● What is required
Copy each line of the data below in which the word "identity" can be found.

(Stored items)

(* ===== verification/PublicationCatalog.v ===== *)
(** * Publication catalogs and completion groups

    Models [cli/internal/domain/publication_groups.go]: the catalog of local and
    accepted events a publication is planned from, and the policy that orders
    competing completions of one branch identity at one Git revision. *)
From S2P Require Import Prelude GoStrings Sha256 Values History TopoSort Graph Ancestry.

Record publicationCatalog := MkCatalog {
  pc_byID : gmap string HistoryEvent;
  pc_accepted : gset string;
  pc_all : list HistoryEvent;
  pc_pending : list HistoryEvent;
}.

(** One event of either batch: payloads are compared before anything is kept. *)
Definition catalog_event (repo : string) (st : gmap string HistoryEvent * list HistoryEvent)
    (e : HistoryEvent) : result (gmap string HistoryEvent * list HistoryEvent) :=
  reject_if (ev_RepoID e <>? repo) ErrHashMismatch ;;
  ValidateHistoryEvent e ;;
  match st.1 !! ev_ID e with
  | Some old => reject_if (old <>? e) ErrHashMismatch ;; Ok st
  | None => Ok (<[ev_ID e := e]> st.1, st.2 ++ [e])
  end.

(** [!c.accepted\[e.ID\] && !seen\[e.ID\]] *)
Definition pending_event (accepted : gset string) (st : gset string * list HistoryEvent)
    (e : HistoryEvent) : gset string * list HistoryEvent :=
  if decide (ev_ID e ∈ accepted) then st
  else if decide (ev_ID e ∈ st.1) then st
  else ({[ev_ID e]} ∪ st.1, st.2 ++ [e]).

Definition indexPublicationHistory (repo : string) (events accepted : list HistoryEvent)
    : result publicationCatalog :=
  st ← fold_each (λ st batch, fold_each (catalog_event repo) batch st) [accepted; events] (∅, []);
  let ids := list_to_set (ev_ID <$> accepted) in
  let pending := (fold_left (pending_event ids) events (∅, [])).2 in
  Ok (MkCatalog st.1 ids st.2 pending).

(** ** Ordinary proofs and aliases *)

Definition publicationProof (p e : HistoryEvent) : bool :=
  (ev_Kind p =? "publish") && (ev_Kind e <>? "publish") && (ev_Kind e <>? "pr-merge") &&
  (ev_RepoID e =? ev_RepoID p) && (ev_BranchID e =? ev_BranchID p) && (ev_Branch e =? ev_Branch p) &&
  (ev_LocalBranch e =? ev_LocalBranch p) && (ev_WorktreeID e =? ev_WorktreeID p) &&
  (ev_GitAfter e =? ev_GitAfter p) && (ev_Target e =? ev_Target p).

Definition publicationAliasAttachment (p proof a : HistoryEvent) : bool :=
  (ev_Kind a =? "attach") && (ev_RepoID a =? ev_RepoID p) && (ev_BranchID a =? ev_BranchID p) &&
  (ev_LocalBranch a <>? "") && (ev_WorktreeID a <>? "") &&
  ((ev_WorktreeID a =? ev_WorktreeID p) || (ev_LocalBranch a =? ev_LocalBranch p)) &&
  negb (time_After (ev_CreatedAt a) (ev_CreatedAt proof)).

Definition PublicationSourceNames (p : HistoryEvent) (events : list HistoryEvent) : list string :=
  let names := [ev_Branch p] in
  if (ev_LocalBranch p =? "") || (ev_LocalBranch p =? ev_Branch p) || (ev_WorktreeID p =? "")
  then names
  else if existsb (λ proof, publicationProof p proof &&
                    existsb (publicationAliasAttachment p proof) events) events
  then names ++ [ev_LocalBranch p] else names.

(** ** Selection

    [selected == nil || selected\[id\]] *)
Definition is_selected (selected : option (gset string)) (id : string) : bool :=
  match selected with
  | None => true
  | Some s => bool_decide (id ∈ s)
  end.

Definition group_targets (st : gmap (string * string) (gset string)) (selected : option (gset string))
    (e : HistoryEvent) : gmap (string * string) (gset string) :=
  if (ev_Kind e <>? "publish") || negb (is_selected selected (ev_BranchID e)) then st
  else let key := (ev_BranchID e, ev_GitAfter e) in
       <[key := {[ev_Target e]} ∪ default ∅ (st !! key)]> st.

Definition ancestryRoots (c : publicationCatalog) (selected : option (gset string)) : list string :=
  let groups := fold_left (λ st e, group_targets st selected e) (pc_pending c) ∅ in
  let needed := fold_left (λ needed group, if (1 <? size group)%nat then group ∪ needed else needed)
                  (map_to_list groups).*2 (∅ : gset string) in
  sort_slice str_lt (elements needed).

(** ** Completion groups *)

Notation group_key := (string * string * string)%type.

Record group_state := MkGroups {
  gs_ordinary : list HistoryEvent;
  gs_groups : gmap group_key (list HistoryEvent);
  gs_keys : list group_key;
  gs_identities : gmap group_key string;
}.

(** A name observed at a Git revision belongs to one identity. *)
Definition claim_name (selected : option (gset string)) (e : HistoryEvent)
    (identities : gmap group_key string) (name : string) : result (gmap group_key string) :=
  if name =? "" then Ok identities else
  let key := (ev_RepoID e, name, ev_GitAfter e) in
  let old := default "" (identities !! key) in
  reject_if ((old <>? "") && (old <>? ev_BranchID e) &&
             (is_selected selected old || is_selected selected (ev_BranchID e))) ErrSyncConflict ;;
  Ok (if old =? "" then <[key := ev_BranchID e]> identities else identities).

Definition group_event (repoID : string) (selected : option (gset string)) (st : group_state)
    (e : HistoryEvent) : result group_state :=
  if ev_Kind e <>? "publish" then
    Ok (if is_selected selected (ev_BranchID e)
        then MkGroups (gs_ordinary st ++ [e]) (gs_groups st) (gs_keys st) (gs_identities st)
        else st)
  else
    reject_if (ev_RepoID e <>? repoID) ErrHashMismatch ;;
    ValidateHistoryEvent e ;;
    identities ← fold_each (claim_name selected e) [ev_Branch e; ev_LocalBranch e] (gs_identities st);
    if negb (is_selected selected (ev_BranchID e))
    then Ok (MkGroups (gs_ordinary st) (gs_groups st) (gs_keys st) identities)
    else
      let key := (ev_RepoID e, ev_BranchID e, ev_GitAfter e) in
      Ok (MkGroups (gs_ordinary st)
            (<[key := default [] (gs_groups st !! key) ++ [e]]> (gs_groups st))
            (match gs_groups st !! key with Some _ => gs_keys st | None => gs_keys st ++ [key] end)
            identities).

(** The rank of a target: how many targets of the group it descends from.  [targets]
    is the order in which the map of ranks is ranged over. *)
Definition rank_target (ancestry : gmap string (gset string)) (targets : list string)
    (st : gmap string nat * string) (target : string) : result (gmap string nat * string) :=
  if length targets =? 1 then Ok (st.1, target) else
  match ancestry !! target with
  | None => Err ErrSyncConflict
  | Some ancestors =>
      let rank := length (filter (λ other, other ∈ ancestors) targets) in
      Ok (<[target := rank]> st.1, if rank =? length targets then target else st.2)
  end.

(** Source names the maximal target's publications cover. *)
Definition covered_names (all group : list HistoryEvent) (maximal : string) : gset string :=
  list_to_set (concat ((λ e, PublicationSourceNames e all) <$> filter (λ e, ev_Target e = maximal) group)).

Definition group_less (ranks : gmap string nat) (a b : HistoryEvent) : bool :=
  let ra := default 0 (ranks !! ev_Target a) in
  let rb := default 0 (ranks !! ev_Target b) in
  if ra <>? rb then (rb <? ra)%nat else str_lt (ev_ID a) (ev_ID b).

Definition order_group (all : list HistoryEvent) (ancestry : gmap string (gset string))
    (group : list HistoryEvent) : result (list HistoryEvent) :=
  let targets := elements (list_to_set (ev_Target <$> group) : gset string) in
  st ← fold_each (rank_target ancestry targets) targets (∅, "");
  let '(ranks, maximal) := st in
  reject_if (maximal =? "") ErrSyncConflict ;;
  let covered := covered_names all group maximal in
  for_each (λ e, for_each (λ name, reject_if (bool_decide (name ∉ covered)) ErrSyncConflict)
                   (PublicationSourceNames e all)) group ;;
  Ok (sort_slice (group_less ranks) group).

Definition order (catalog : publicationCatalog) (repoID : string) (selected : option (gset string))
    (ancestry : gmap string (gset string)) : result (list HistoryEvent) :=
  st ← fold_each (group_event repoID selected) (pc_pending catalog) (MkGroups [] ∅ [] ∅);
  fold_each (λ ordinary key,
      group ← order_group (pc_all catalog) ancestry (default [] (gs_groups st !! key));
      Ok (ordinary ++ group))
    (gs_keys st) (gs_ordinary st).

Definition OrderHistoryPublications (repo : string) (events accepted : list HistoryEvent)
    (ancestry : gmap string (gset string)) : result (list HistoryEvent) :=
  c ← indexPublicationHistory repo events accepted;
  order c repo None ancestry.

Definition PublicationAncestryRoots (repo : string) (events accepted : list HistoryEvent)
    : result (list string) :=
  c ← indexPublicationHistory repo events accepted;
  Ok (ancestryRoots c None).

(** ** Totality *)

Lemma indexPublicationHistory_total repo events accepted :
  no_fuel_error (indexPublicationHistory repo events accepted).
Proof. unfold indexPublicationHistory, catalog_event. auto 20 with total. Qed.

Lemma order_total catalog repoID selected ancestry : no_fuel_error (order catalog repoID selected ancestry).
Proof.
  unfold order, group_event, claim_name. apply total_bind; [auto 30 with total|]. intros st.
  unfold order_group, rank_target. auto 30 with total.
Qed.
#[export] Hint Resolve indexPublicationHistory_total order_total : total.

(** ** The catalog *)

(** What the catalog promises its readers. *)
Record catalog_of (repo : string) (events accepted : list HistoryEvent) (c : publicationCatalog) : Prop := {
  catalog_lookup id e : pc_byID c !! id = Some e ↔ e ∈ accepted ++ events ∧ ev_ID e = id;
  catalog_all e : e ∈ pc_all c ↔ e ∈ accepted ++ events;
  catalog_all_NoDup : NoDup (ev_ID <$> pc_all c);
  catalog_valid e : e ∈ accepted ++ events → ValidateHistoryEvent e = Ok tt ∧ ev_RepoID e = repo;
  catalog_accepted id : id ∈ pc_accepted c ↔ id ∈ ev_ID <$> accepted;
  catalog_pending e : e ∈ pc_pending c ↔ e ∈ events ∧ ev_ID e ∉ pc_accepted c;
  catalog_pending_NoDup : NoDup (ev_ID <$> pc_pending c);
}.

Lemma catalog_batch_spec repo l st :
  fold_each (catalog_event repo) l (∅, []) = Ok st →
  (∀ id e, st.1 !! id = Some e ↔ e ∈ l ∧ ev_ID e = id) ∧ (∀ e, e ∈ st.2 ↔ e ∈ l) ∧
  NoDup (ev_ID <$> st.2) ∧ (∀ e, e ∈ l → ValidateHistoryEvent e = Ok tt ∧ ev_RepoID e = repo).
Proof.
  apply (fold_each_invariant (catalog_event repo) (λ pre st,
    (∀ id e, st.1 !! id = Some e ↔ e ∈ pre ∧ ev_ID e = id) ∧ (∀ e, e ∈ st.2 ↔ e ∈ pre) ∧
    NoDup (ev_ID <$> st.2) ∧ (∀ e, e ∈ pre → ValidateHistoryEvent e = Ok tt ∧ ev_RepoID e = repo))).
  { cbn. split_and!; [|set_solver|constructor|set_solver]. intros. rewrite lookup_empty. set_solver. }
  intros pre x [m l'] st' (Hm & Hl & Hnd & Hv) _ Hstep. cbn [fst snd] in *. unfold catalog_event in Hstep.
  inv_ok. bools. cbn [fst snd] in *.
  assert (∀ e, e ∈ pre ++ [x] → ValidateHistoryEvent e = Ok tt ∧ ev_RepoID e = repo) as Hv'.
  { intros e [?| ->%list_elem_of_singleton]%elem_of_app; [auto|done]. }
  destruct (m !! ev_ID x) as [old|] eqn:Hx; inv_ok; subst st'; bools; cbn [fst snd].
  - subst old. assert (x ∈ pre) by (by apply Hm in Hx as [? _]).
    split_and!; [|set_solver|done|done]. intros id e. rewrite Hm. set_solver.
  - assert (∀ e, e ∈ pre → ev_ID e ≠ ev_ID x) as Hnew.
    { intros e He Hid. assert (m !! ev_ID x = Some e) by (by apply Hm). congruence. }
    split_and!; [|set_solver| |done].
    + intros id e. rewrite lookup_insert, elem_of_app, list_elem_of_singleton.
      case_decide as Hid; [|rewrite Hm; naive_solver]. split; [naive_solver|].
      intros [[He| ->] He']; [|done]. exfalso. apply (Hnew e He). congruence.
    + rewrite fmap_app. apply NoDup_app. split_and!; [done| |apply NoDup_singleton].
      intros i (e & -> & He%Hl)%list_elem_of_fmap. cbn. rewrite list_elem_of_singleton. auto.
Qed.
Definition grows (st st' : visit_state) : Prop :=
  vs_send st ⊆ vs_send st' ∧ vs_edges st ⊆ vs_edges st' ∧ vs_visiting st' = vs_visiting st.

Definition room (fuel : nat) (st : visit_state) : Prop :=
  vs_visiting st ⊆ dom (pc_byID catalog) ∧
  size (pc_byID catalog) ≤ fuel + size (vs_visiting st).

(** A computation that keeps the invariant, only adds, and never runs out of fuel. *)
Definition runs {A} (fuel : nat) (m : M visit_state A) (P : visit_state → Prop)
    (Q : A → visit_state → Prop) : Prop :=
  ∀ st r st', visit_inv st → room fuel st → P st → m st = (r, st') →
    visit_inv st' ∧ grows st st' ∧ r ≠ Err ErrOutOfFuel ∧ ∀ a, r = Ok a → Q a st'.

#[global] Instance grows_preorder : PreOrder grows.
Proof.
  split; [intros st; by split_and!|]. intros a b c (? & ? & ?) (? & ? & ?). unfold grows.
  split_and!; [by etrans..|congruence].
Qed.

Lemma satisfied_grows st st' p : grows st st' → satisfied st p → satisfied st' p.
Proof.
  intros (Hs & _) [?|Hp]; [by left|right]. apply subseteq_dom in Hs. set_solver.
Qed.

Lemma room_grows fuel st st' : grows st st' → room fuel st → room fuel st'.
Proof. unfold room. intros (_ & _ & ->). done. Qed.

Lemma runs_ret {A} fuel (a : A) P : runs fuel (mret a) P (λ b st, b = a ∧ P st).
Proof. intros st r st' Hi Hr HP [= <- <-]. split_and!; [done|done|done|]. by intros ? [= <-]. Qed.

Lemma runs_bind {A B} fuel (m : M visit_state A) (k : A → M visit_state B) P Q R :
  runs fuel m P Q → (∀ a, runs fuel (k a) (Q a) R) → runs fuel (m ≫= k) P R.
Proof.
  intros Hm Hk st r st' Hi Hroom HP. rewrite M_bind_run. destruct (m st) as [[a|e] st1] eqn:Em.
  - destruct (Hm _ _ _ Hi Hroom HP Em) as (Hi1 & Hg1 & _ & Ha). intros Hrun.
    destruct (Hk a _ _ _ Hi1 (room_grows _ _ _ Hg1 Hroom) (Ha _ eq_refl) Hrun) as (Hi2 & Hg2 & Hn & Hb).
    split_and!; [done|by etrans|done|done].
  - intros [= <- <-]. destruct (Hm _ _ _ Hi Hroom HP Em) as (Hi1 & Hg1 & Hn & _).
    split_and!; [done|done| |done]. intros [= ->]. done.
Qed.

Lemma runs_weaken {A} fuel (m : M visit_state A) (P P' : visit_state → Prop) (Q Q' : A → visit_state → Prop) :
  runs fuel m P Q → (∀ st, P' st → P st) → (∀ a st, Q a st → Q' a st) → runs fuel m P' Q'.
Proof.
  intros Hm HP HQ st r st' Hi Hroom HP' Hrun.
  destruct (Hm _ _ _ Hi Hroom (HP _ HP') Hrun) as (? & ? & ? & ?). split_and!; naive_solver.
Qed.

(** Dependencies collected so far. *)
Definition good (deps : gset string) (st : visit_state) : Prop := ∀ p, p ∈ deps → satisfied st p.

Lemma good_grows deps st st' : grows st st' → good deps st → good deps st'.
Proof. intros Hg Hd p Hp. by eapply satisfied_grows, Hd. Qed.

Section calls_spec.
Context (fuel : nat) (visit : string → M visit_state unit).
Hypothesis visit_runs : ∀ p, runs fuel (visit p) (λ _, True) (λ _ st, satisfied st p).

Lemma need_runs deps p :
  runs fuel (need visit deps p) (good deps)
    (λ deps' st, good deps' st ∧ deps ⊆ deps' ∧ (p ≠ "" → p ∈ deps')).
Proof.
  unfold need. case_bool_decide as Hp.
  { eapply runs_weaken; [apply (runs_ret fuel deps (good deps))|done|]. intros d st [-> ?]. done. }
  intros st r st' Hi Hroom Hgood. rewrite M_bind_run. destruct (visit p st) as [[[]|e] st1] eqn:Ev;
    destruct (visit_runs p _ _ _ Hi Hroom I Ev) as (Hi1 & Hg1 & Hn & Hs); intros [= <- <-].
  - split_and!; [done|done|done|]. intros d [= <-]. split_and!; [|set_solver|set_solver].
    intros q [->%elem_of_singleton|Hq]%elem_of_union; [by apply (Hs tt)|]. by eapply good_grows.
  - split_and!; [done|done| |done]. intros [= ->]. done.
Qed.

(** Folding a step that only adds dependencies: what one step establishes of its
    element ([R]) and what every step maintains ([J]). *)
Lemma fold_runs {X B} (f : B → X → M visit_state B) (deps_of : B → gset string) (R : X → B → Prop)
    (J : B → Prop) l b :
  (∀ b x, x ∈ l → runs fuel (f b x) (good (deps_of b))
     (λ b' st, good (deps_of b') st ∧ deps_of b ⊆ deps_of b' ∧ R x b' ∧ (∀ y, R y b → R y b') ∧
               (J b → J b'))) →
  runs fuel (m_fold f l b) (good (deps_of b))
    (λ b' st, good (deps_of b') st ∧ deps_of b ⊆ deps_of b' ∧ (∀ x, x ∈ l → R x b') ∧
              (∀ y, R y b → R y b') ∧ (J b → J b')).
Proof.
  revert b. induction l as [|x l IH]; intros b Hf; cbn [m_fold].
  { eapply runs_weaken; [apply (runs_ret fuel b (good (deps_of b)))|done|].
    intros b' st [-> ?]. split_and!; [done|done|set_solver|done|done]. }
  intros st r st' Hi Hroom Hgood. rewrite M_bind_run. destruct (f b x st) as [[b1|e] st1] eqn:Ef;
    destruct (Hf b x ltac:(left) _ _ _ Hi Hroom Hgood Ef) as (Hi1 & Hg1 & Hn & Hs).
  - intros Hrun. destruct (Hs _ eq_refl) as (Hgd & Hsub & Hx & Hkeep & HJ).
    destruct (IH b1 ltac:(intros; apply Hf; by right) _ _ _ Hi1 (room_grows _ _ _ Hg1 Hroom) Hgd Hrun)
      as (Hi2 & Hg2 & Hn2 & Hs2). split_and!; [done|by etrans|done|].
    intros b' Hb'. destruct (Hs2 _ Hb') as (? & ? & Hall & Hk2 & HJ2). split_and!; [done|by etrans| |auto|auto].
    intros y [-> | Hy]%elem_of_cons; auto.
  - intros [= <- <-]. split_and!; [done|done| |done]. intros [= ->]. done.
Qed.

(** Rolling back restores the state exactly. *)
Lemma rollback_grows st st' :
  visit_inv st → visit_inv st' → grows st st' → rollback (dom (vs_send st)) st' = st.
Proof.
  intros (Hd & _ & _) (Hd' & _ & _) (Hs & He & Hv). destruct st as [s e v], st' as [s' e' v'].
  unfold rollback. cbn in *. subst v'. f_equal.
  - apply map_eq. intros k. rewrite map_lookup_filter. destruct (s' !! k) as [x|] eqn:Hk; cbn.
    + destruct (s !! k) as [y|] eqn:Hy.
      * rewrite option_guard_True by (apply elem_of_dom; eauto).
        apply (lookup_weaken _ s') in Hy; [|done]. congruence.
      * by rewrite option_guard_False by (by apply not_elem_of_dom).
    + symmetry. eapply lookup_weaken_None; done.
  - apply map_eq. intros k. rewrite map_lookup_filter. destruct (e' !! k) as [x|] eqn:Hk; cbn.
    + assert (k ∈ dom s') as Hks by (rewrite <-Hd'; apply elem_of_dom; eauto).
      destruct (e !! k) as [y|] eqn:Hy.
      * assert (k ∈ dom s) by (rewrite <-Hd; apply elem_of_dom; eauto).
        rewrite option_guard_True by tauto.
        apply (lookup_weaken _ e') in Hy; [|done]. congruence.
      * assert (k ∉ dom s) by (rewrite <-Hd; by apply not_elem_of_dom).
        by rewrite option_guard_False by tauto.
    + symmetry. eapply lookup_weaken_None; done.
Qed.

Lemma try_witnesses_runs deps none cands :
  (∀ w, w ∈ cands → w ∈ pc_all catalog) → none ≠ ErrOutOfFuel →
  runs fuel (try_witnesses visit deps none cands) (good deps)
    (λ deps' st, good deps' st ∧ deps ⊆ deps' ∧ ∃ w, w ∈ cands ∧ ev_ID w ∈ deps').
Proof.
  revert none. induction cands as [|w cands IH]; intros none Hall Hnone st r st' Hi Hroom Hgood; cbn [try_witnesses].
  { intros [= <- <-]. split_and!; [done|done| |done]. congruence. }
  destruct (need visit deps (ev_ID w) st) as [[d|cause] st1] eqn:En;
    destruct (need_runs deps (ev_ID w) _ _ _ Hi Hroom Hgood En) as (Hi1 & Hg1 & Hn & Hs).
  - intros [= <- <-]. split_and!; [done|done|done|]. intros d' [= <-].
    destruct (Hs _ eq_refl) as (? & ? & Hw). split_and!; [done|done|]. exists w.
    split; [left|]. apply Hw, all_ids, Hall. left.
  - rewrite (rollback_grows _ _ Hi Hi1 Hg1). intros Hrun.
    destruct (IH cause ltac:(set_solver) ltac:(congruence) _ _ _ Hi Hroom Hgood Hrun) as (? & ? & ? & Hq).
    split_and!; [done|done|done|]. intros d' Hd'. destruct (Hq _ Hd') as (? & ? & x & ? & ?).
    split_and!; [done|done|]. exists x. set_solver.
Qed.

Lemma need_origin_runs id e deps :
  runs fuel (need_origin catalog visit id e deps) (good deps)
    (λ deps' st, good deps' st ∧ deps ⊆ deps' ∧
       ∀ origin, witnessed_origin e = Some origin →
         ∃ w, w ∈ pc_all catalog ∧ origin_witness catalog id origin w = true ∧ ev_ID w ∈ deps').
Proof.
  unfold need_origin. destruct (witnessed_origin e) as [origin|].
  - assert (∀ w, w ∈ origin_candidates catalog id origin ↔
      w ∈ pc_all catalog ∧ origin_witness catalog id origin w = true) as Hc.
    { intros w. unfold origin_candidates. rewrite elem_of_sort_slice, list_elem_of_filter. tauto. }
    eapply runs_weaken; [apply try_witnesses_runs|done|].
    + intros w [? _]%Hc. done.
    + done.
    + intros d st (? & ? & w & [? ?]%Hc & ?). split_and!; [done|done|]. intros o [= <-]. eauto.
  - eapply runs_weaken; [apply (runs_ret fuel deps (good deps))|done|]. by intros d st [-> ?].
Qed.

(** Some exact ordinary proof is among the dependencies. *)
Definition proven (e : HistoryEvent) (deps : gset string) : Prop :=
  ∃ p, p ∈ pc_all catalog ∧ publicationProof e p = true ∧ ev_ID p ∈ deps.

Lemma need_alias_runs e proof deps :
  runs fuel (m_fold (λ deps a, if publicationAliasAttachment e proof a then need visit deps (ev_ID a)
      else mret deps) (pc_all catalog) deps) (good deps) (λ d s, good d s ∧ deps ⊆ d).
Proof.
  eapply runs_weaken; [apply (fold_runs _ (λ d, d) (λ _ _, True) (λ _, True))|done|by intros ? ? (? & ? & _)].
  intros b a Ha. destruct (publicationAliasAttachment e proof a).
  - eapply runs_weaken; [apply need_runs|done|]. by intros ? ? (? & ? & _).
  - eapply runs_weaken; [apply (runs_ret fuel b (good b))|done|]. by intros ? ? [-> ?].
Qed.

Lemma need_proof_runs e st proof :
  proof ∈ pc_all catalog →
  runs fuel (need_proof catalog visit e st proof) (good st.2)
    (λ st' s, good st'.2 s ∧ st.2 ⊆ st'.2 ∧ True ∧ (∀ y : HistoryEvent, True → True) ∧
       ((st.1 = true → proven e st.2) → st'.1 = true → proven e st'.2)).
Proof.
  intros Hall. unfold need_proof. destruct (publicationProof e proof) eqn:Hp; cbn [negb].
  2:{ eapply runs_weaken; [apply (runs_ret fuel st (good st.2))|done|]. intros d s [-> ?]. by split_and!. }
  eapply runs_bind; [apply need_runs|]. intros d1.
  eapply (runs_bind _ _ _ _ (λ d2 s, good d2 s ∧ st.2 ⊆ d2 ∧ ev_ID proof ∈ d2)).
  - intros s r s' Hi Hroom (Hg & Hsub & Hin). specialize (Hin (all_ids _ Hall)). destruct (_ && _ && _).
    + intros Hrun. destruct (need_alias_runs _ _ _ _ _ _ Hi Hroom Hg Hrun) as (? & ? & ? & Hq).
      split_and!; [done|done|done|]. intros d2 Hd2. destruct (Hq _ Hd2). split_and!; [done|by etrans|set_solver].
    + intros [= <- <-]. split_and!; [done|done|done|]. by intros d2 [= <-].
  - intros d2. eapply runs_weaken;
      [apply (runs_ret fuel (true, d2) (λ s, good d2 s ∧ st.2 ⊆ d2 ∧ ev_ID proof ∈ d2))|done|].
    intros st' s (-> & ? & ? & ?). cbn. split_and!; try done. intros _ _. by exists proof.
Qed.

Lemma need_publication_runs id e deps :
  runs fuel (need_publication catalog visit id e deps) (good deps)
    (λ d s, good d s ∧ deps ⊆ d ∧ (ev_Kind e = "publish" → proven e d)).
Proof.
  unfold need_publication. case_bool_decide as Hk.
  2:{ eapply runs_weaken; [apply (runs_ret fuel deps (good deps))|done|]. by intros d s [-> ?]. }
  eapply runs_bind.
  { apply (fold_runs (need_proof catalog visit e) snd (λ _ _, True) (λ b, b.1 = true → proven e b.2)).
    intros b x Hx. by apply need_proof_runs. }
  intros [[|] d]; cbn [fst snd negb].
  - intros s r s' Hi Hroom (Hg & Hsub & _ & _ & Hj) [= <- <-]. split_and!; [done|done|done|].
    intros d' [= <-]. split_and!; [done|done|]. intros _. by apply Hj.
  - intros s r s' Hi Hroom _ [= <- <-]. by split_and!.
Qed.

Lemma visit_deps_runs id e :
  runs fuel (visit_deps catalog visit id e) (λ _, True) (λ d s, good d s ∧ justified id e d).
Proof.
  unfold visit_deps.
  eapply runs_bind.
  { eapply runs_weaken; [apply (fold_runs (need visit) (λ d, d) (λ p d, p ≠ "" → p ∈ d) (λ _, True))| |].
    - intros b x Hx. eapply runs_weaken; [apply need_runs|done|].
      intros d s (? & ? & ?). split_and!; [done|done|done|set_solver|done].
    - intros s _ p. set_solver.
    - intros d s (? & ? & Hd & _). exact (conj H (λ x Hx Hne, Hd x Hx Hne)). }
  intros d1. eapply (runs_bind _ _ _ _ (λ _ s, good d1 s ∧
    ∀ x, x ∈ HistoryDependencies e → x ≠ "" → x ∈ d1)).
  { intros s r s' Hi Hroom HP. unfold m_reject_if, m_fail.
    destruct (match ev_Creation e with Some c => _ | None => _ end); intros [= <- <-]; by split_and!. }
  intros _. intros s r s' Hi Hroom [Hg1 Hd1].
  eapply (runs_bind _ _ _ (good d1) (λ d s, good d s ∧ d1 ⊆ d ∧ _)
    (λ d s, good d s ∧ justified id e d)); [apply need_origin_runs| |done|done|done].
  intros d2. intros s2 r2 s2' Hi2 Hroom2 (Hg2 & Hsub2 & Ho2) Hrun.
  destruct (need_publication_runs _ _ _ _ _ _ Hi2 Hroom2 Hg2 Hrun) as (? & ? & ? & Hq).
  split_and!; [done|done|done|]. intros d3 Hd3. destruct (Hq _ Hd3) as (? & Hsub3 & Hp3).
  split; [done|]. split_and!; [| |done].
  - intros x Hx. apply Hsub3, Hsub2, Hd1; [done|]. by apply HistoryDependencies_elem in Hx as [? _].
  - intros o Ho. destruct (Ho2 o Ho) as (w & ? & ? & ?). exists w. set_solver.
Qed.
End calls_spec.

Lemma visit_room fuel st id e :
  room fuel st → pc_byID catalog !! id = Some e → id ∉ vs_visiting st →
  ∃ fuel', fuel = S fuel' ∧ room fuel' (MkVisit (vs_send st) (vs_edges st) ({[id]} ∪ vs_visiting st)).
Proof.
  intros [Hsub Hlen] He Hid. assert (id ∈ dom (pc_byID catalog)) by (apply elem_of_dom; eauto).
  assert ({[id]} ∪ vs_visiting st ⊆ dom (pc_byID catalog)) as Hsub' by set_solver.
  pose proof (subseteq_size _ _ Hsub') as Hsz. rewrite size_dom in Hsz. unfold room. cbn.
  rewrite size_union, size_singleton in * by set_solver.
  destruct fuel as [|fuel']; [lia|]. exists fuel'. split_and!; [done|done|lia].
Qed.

● Task solution
    competing completions of one branch identity at one Git revision. *)
(** A name observed at a Git revision belongs to one identity. *)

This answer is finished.